The microfluidic device enables generation of mature dendritic cells from various cell types. For example, mature dendritic cells can be captured from CD14+ monocytes and other cell types. The mature dendritic cells can be used for dendritic cell (DC) therapies, which are used to treat for diseases such as cancers. The microfluidic device including the microfluidic microwells is therefore configured for each of monocyte isolation, differentiation, and maturation in a single device. In the microfluidic device, cell isolation includes separation of one target population of cells from a larger population that includes a mixture of the target and non-target cells. Cell differentiation includes a biological process of cells changing from one cell type to another cell type within the microfluidic device. Cell differentiation is performed in the microfluidic device by culturing cells with a mixture of cytokines that cause the cultured cells to change their states.

Implementations of the present disclosure can provide one or more of the following advantages. The microfluidic device can enable immunomagnetic isolation of cells in microwells of the microfluidic system in a manner with low shear stress and in which cell loss is minimized. The separation technique uses magnetic beads conjugated to an antibody against a specific cell surface marker to isolate cells expressing that marker within a mixture of cells. When placed in a magnetic field, labeled cells are drawn away from other cells and collected. The geometry of the microwells includes a depth that prevents flow from sweeping out cells within the well. These microwells provide the low shear stress environment for cell culture and reduce cell loss while still maintaining a fluidic connection to the channel to allow fluid exchange. After cell capture, the microfluidic device can be flipped such that gravity maintains the captured cells in the microwells. Fluid in the main channel is changed to allow reagent exchange such as in situ labeling with fluorescent markers, washing, and enumeration and characterization.

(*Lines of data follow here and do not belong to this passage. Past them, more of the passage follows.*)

(* ===== verification/Condition.v ===== *)
(** * pkg/bucket/policy/condition: the conditions of a policy statement

    A condition function tests the values of a request (a map from header and
    query names to lists of strings) under a key.  A Go map used as a set is
    the list of its elements in the order an iteration visits them.  A result
    of [None] is a panic: of taking the first of no values, and of a source
    address that does not parse.  The address types of package net and
    [strings.EqualFold] are parameters. *)
From S2P Require Import Prelude GoLib IncStr GoText Wildcard.

(** ** key.go and jwt.go *)
Definition S3XAmzCopySource : bytes := str "s3:x-amz-copy-source".
Definition S3XAmzServerSideEncryption : bytes := str "s3:x-amz-server-side-encryption".
Definition S3XAmzServerSideEncryptionCustomerAlgorithm : bytes :=
  str "s3:x-amz-server-side-encryption-customer-algorithm".
Definition S3XAmzMetadataDirective : bytes := str "s3:x-amz-metadata-directive".
Definition S3XAmzStorageClass : bytes := str "s3:x-amz-storage-class".
Definition S3LocationConstraint : bytes := str "s3:LocationConstraint".
Definition S3Prefix : bytes := str "s3:prefix".
Definition S3Delimiter : bytes := str "s3:delimiter".
Definition S3MaxKeys : bytes := str "s3:max-keys".
Definition AWSReferer : bytes := str "aws:Referer".
Definition AWSSourceIP : bytes := str "aws:SourceIp".
Definition AWSUserAgent : bytes := str "aws:UserAgent".
Definition AWSSecureTransport : bytes := str "aws:SecureTransport".
Definition AWSCurrentTime : bytes := str "aws:CurrentTime".
Definition AWSEpochTime : bytes := str "aws:EpochTime".
Definition AWSPrincipalType : bytes := str "aws:principaltype".
Definition AWSUserID : bytes := str "aws:userid".
Definition AWSUsername : bytes := str "aws:username".

Definition JWTKeys : list bytes :=
  [str "jwt:sub"; str "jwt:iss"; str "jwt:aud"; str "jwt:jti"; str "jwt:name";
   str "jwt:given_name"; str "jwt:family_name"; str "jwt:middle_name"; str "jwt:nickname";
   str "jwt:preferred_username"; str "jwt:profile"; str "jwt:picture"; str "jwt:website";
   str "jwt:email"; str "jwt:gender"; str "jwt:birthdate"; str "jwt:phone_number";
   str "jwt:address"; str "jwt:scope"; str "jwt:client_id"].

Definition CommonKeys : list bytes :=
  [AWSReferer; AWSSourceIP; AWSUserAgent; AWSSecureTransport; AWSCurrentTime; AWSEpochTime;
   AWSPrincipalType; AWSUserID; AWSUsername] ++ JWTKeys.

Definition AllSupportedKeys : list bytes :=
  [S3XAmzCopySource; S3XAmzServerSideEncryption; S3XAmzServerSideEncryptionCustomerAlgorithm;
   S3XAmzMetadataDirective; S3XAmzStorageClass; S3LocationConstraint; S3Prefix; S3Delimiter;
   S3MaxKeys; AWSReferer; AWSSourceIP; AWSUserAgent; AWSSecureTransport; AWSCurrentTime;
   AWSEpochTime; AWSPrincipalType; AWSUserID; AWSUsername] ++ JWTKeys.

Definition Key_IsValid (key : bytes) : bool := existsb (λ k, bool_decide (k = key)) AllSupportedKeys.
Definition VarName (key : bytes) : bytes := str "${" ++ key ++ str "}".
Definition Key_Name (key : bytes) : bytes :=
  if HasPrefix key (str "aws:") then TrimPrefix key (str "aws:")
  else if HasPrefix key (str "jwt:") then TrimPrefix key (str "jwt:")
  else TrimPrefix key (str "s3:").

(** The values of a request. *)
Abbreviation values := (gmap bytes (list bytes)).

(** The substitution of policy variables, as [substFuncFromValues] and
    [Resource.Match] do it: the keys in order, each by the first of its values
    unless that is empty. *)
Fixpoint subst_keys (keys : list bytes) (vals : values) (v : bytes) : option bytes :=
  match keys with
  | [] => Some v
  | key :: keys' =>
      match vals !! Key_Name key with
      | None => subst_keys keys' vals v
      | Some [] => None
      | Some (r :: _) =>
          subst_keys keys' vals (if decide (r = []) then v else Replace v (VarName key) r)
      end
  end.
Definition substFuncFromValues (vals : values) (v : bytes) : option bytes :=
  subst_keys CommonKeys vals v.

(** The values a function looks at: under the canonical header name, else under
    the name itself. *)
Definition request_value (k : bytes) (vals : values) : list bytes :=
  match vals !! CanonicalHeaderKey (Key_Name k) with
  | Some r => r
  | None => default [] (vals !! Key_Name k)
  end.

Class PolicyEnv := {
  EqualFold : bytes -> bytes -> bool;
  IP : Type;
  IPNet : Type;
  ParseIP : bytes -> option IP;
  IPNet_Contains : IPNet -> IP -> bool;
  IPNet_String : IPNet -> bytes }.

Section condition.
Context `{PolicyEnv}.

(** ** The condition functions *)
Inductive Function : Type :=
  | stringEqualsFunc (k : bytes) (vs : list bytes)
  | stringNotEqualsFunc (k : bytes) (vs : list bytes)
  | stringEqualsIgnoreCaseFunc (k : bytes) (vs : list bytes)
  | stringNotEqualsIgnoreCaseFunc (k : bytes) (vs : list bytes)
  | binaryEqualsFunc (k : bytes) (vs : list bytes)
  | stringLikeFunc (k : bytes) (vs : list bytes)
  | stringNotLikeFunc (k : bytes) (vs : list bytes)
  | ipAddressFunc (k : bytes) (nets : list IPNet)
  | notIPAddressFunc (k : bytes) (nets : list IPNet)
  | nullFunc (k : bytes) (value : bool)
  | booleanFunc (k : bytes) (value : bytes).

(** [wildcard.Match] always returns. *)
Definition matches (pattern name : bytes) : bool := bool_decide (Match pattern name = Some true).

(** What the string functions share: some value of the request is related to
    some value of the condition after substitution. *)
Definition evaluate_string (rel : bytes -> bytes -> bool) (k : bytes) (vs : list bytes) (vals : values)
  : option bool :=
  fvalues ← mapM (substFuncFromValues vals) vs;
  Some (existsb (λ v, existsb (λ f, rel f v) fvalues) (request_value k vals)).

(** The intersection with the request's values is not empty. *)
Definition string_eq (f v : bytes) : bool := bool_decide (f = v).

Definition stringEqualsFunc_evaluate (k : bytes) (vs : list bytes) (vals : values) : option bool :=
  evaluate_string string_eq k vs vals.
Definition stringNotEqualsFunc_evaluate (k : bytes) (vs : list bytes) (vals : values) : option bool :=
  negb <$> stringEqualsFunc_evaluate k vs vals.
Definition stringEqualsIgnoreCaseFunc_evaluate (k : bytes) (vs : list bytes) (vals : values) : option bool :=
  evaluate_string EqualFold k vs vals.
Definition stringNotEqualsIgnoreCaseFunc_evaluate (k : bytes) (vs : list bytes) (vals : values)
  : option bool := negb <$> stringEqualsIgnoreCaseFunc_evaluate k vs vals.
Definition binaryEqualsFunc_evaluate (k : bytes) (vs : list bytes) (vals : values) : option bool :=
  evaluate_string string_eq k vs vals.
Definition stringLikeFunc_evaluate (k : bytes) (vs : list bytes) (vals : values) : option bool :=
  evaluate_string matches k vs vals.
Definition stringNotLikeFunc_evaluate (k : bytes) (vs : list bytes) (vals : values) : option bool :=
  negb <$> stringLikeFunc_evaluate k vs vals.

(** The addresses are parsed first, and one that does not parse is a panic. *)
Definition ipAddressFunc_evaluate (k : bytes) (nets : list IPNet) (vals : values) : option bool :=
  IPs ← mapM ParseIP (request_value k vals);
  Some (existsb (λ ip, existsb (λ net, IPNet_Contains net ip) nets) IPs).
Definition notIPAddressFunc_evaluate (k : bytes) (nets : list IPNet) (vals : values) : option bool :=
  negb <$> ipAddressFunc_evaluate k nets vals.

Definition nullFunc_evaluate (k : bytes) (value : bool) (vals : values) : option bool :=
  Some (if value then bool_decide (request_value k vals = [])
        else bool_decide (request_value k vals <> [])).

(** [requestValue[0]] is a panic when there is no value. *)
Definition booleanFunc_evaluate (k : bytes) (value : bytes) (vals : values) : option bool :=
  match request_value k vals with
  | [] => None
  | r :: _ => Some (bool_decide (value = r))
  end.

Definition evaluate (f : Function) : values -> option bool :=
  match f with
  | stringEqualsFunc k vs => stringEqualsFunc_evaluate k vs
  | stringNotEqualsFunc k vs => stringNotEqualsFunc_evaluate k vs
  | stringEqualsIgnoreCaseFunc k vs => stringEqualsIgnoreCaseFunc_evaluate k vs
  | stringNotEqualsIgnoreCaseFunc k vs => stringNotEqualsIgnoreCaseFunc_evaluate k vs
  | binaryEqualsFunc k vs => binaryEqualsFunc_evaluate k vs
  | stringLikeFunc k vs => stringLikeFunc_evaluate k vs
  | stringNotLikeFunc k vs => stringNotLikeFunc_evaluate k vs
  | ipAddressFunc k nets => ipAddressFunc_evaluate k nets
  | notIPAddressFunc k nets => notIPAddressFunc_evaluate k nets
  | nullFunc k value => nullFunc_evaluate k value
  | booleanFunc k value => booleanFunc_evaluate k value
  end.

Definition func_key (f : Function) : bytes :=
  match f with
  | stringEqualsFunc k _ | stringNotEqualsFunc k _ | stringEqualsIgnoreCaseFunc k _
  | stringNotEqualsIgnoreCaseFunc k _ | binaryEqualsFunc k _ | stringLikeFunc k _
  | stringNotLikeFunc k _ | ipAddressFunc k _ | notIPAddressFunc k _ | nullFunc k _
  | booleanFunc k _ => k
  end.

Definition func_name (f : Function) : bytes :=
  match f with
  | stringEqualsFunc _ _ => str "StringEquals"
  | stringNotEqualsFunc _ _ => str "StringNotEquals"
  | stringEqualsIgnoreCaseFunc _ _ => str "StringEqualsIgnoreCase"
  | stringNotEqualsIgnoreCaseFunc _ _ => str "StringNotEqualsIgnoreCase"
  | binaryEqualsFunc _ _ => str "BinaryEquals"
  | stringLikeFunc _ _ => str "StringLike"
  | stringNotLikeFunc _ _ => str "StringNotLike"
  | ipAddressFunc _ _ => str "IpAddress"
  | notIPAddressFunc _ _ => str "NotIpAddress"
  | nullFunc _ _ => str "Null"
  | booleanFunc _ _ => str "Bool"
  end.

Definition toStringFuncString (n key : bytes) (vs : list bytes) : bytes :=
  n ++ str ":" ++ key ++ str ":" ++ print_strings (sort_Strings vs).
Definition toIPAddressFuncString (n key : bytes) (nets : list IPNet) : bytes :=
  n ++ str ":" ++ key ++ str ":" ++ print_strings (sort_Strings (IPNet_String <$> nets)).

(** [String] of a function: its name, its key and its values, sorted. *)
Definition func_String (f : Function) : bytes :=
  match f with
  | stringEqualsFunc k vs | stringNotEqualsFunc k vs | stringEqualsIgnoreCaseFunc k vs
  | stringNotEqualsIgnoreCaseFunc k vs | binaryEqualsFunc k vs | stringLikeFunc k vs
  | stringNotLikeFunc k vs => toStringFuncString (func_name f) k vs
  | ipAddressFunc k nets | notIPAddressFunc k nets => toIPAddressFuncString (func_name f) k nets
  | nullFunc k value =>
      func_name f ++ str ":" ++ k ++ str ":" ++ (if value then str "true" else str "false")
  | booleanFunc k value => func_name f ++ str ":" ++ k ++ str ":" ++ value
  end.

(** ** func.go: lists of functions *)
Fixpoint Evaluate (fs : list Function) (vals : values) : option bool :=
  match fs with
  | [] => Some true
  | f :: fs' =>
      b ← evaluate f vals;
      if (b : bool) then Evaluate fs' vals else Some false
  end.

Definition Functions_Keys (fs : list Function) : gset bytes := list_to_set (func_key <$> fs).
Definition Functions_String (fs : list Function) : bytes :=
  print_strings (sort_Strings (func_String <$> fs)).

(** ** Properties *)

(** When no condition panics, all of them decide, in any order. *)
Lemma Evaluate_total fs vals :
  Forall (λ f, is_Some (evaluate f vals)) fs ->
  Evaluate fs vals = Some (bool_decide (Forall (λ f, evaluate f vals = Some true) fs)).
Proof.
  induction 1 as [|f fs [b Hf] Hfs IH]; [done|]. cbn [Evaluate]. rewrite Hf. cbn [mbind option_bind].
  destruct b.
  - rewrite IH. f_equal. apply bool_decide_ext. rewrite Forall_cons. naive_solver.
  - symmetry. f_equal. apply bool_decide_eq_false. rewrite Forall_cons. naive_solver.
Qed.

(** The keys and lists of the request give a value for every variable. *)
Definition no_empty_lists (vals : values) : Prop := ∀ k l, vals !! k = Some l -> l <> [].

Lemma subst_keys_total keys vals v : no_empty_lists vals -> is_Some (subst_keys keys vals v).
Proof.
  intros Hne. revert v. induction keys as [|key keys IH]; intros v; cbn [subst_keys]; [done|].
  destruct (vals !! Key_Name key) as [[|r l]|] eqn:E; [by apply Hne in E|apply IH..].
Qed.

Lemma evaluate_string_total rel k vs vals :
  no_empty_lists vals -> is_Some (evaluate_string rel k vs vals).
Proof.
  intros Hne. unfold evaluate_string.
  assert (is_Some (mapM (substFuncFromValues vals) vs)) as [l ->]; [|done].
  apply mapM_is_Some. apply Forall_forall. intros v _. by apply subst_keys_total.
Qed.

(** What a request needs so that no condition panics: no empty list of values,
    an address that parses where one is asked for, and a value for a Bool
    condition. *)
Definition answers (f : Function) (vals : values) : Prop :=
  match f with
  | ipAddressFunc k _ | notIPAddressFunc k _ =>
      Forall (λ s, is_Some (ParseIP s)) (request_value k vals)
  | booleanFunc k _ => request_value k vals <> []
  | _ => True
  end.

Lemma evaluate_total f vals : no_empty_lists vals -> answers f vals -> is_Some (evaluate f vals).
Proof.
  intros Hne Ha.
  destruct f; cbn [evaluate answers] in *;
    unfold stringNotEqualsFunc_evaluate, stringNotEqualsIgnoreCaseFunc_evaluate,
      stringNotLikeFunc_evaluate, notIPAddressFunc_evaluate; rewrite ?fmap_is_Some;
    try (by apply evaluate_string_total); unfold ipAddressFunc_evaluate;
    try (apply mapM_is_Some in Ha as [l ->]; done); [done|].
  unfold booleanFunc_evaluate. destruct (request_value k vals); done.
Qed.

End condition.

Additionally, the microfluidic device is capable of integrating the steps of the dendritic cell manufacturing process onto a single device. The microfluidic device enables cell isolation surface marker characterization and development of a culture of mature dendritic cells. The microfluidic device is scalable. The microfluidic device can be patterned over a large area to accommodate millions of cells, manufactured in plastic using high volume manufacturing techniques and operated in a standard lab environment rather than a GMP space, because the microwells are completely closed. The process for culturing cells in the microfluidic device is transferrable to other cell therapy manufacturing protocols including CAR-T, TIL, ECT, CAR-NK, and so forth.

These advantages are realized by one or more of the following embodiments.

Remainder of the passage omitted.